19 kommunale Teilnehmer/innen – darunter 15 Oberbürgermeister/innen - deutschlandweit hatte Bundeskanzlerin Angela Merkel heute (Dienstag, 20.10.2020) zu einer online-Unterredung gebeten. Thema: Der Umgang mit der Flüchtlingskatastrophe auf Lesbos und der mögliche Beitrag der Städte, die ein „Sicherer Hafen“ für die Flüchtlinge sein wollen. Mit dabei: Gießens Oberbürgermeisterin Dietlind Grabe-Bolz, die direkt nach dem Brand in Moria zusammen mit neun weiteren Stadtoberhäuptern einen Brief an Merkel und Innenminister Seehofer geschrieben hatte. Gemeinsamer Tenor der OBs: Wir können dieser humanitären Katastrophe nicht tatenlos zusehen und fordern die Bundesregierung dringend auf, ihre restriktive Haltung aufzugeben und diejenigen Städte, die helfen wollen, auch helfen zu lassen. „Es geht uns nicht darum, das Asylrecht auszuhebeln oder zu unterwandern. Wir haben auch nicht den Anspruch, die Frage nach einer menschenwürdigen europäischen Einwanderungs- und Asylpolitik zu lösen“, hatte dabei Gießens OB Grabe-Bolz stets betont. „Aber wir können unsere menschliche Verantwortung nicht immer auf andere Ebenen delegieren. Wir können und wollen nicht wegsehen, wenn eine humanitäre Katastrophe hier in Europa geschieht. Deshalb sehen wir in der kommunalen Aufnahmebereitschaft einen ergänzenden Weg zum bestehenden Asylsystem: Wir Städte wissen, wie viele Flüchtlinge wir aufnehmen können, weil wir wissen, was wir leisten können und was unsere Stadtgesellschaften tragen können.“

Diese Botschaft haben die meisten OBs auch in der Video-Schalte vertreten. Kanzlerin Merkel hatte zuvor dargestellt, dass es ihrer Ansicht nach zu einem gesamtstaatlichen Vorgehen keine Alternative gäbe und sie weiterhin die EU als verantwortlich dafür sehe, die Probleme zu lösen. Sie betonte aber ihren Wunsch nach einem Austausch mit den kommunalen Verantwortlichen, die in der Vergangenheit ihren Wunsch zur Aufnahme Schutzbedürftiger immer wieder bekräftigt hatten.
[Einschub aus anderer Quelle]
Lemma claims_batch gx evs : Forall wf_event evs → preserves claims_inv (ProcessEventBatch true gx evs : GM unit).
Proof.
  intros Hevs. unfold ProcessEventBatch.
  apply preserves_bind; [apply claims_inv_run; frame_tac|]. intros ok.
  apply preserves_bind; [apply claims_inv_run; frame_tac|]. intros _.
  apply preserves_bind; [apply claims_inv_run; frame_tac|]. intros st.
  apply preserves_bind; [|intros l; apply claims_inv_run; frame_tac].
  intros w Hw. apply wp_foldM with (λ l _ w, l ⊆ evs ∧ claims_inv w); [done|naive_solver|].
  intros ev l bl v [Hsub Hv].
  assert (Hev : wf_event ev) by (rewrite Forall_forall in Hevs; apply Hevs; set_solver).
  assert (Hp : preserves claims_inv (processEvent true gx bl ev : GM BatchLoop)).
  { unfold processEvent. apply preserves_bind; [apply claims_inv_run; frame_tac|]. intros _.
    destruct (_ <=? _); [auto with preserves|]. unfold wf_event in Hev. destruct (ev_Payload ev).
    - apply preserves_bind; [by apply claims_processDeposit|auto with preserves].
    - apply preserves_bind; [|auto with preserves]. apply claims_inv_run.
      unfold processWithdrawal, completeTokenWithdraw. frame_tac.
    - auto with preserves. }
  eapply wp_mono; [by apply Hp|]. intros [] v' Hv'; [split; [set_solver|done]|done|done].
Qed.

Lemma claims_step w w' : gw_step true w w' → claims_inv w → claims_inv w'.
Proof.
  intros [(c & (_ & _ & Hok) & H)|[Hs _]] Hi; [|unfold claims_inv; by rewrite Hs].
  assert (Hp : preserves claims_inv (run_gcall true c : GM unit)).
  { destruct c; cbn [run_gcall];
      [| | |by apply claims_batch| | | | | |apply claims_ReclaimDepositorTokens|apply claims_ReclaimContractTokens| | |];
      apply claims_inv_run;
      unfold AddOracle, addOracle, RemoveOracle, removeOracle, ReplaceOwner, WithdrawToken, WithdrawETH, WithdrawDiademCoin,
        beginWithdrawal, finishWithdrawal, ConfirmWithdrawalReceipt, ConfirmWithdrawalReceiptV2, doConfirmWithdrawalReceipt,
        AddContractMapping, AddAuthorizedContractMapping, VerifyContractCreators, confirmContractMapping; frame_tac. }
  pose proof (Hp w Hi) as Hw. unfold wp in Hw. by rewrite H in Hw.
Qed.

Lemma claims_reachable w : gw_reachable true w → claims_ok (gw_store w).
Proof.
  intros (w0 & (req & coin & eth & evm & _ & _ & H0) & Hs).
  assert (Hi : claims_inv w0).
  { eapply claims_inv_frame; [eapply frame_run_ok, H0; unfold Init, addOracle; frame_tac|]. by intros k u. }
  clear H0. revert Hi. change (claims_inv w0 → claims_inv w). induction Hs; eauto using claims_step.
Qed.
Alle OBs brachten ihre Wertschätzung für die Gesprächseinladung zum Ausdruck und bekräftigten ihre Unterstützung der Bundesregierung, auch auf europäischer Ebene weiterhin auf Lösungen zu dringen. Unterschiedliche Haltungen kamen aber bei dem Thema zum Ausdruck, welche Rolle im Rahmen der Kompetenzverteilung zwischen Bund, Land und Kommunen letztere spielen könnten. Einer darüber hinausgehenden freiwilligen Aufnahme von Geflüchteten – zusätzlich zu den bestehenden Regeln des Asylsystems – erteilte die Kanzlerin eine Absage.

Gießens OB hat erneut angeboten, dass die Universitätsstadt insbesondere Minderjährige aufnehmen könne und dies auch konkret mit Zahlen belegt. „Dank des Engagements unserer Partner - insbesondere des Caritas-Verbandes - sind wir in der aktuellen Corona-Situation in der Lage, derzeit 20 jugendliche Geflüchtete neu aufzunehmen und intensiv zu betreuen. „Das können wir jetzt leisten. Perspektivisch können wir auch mehr Jugendliche aufnehmen. Unsere langjährige Erfahrung in der Aufnahme der Minderjährigen sagt uns auch, dass sich diese Jugendlichen von Gießen aus mit Deutschunterricht, Schulabschlüssen und Berufsausbildungen eine Zukunft aufbauen konnten. Genau, weil wir sie eng begleiten konnten, haben sie sich selbst ihre Chancen erarbeitet. Weil wir dies können, möchten wir es auch tun“, so Grabe-Bolz.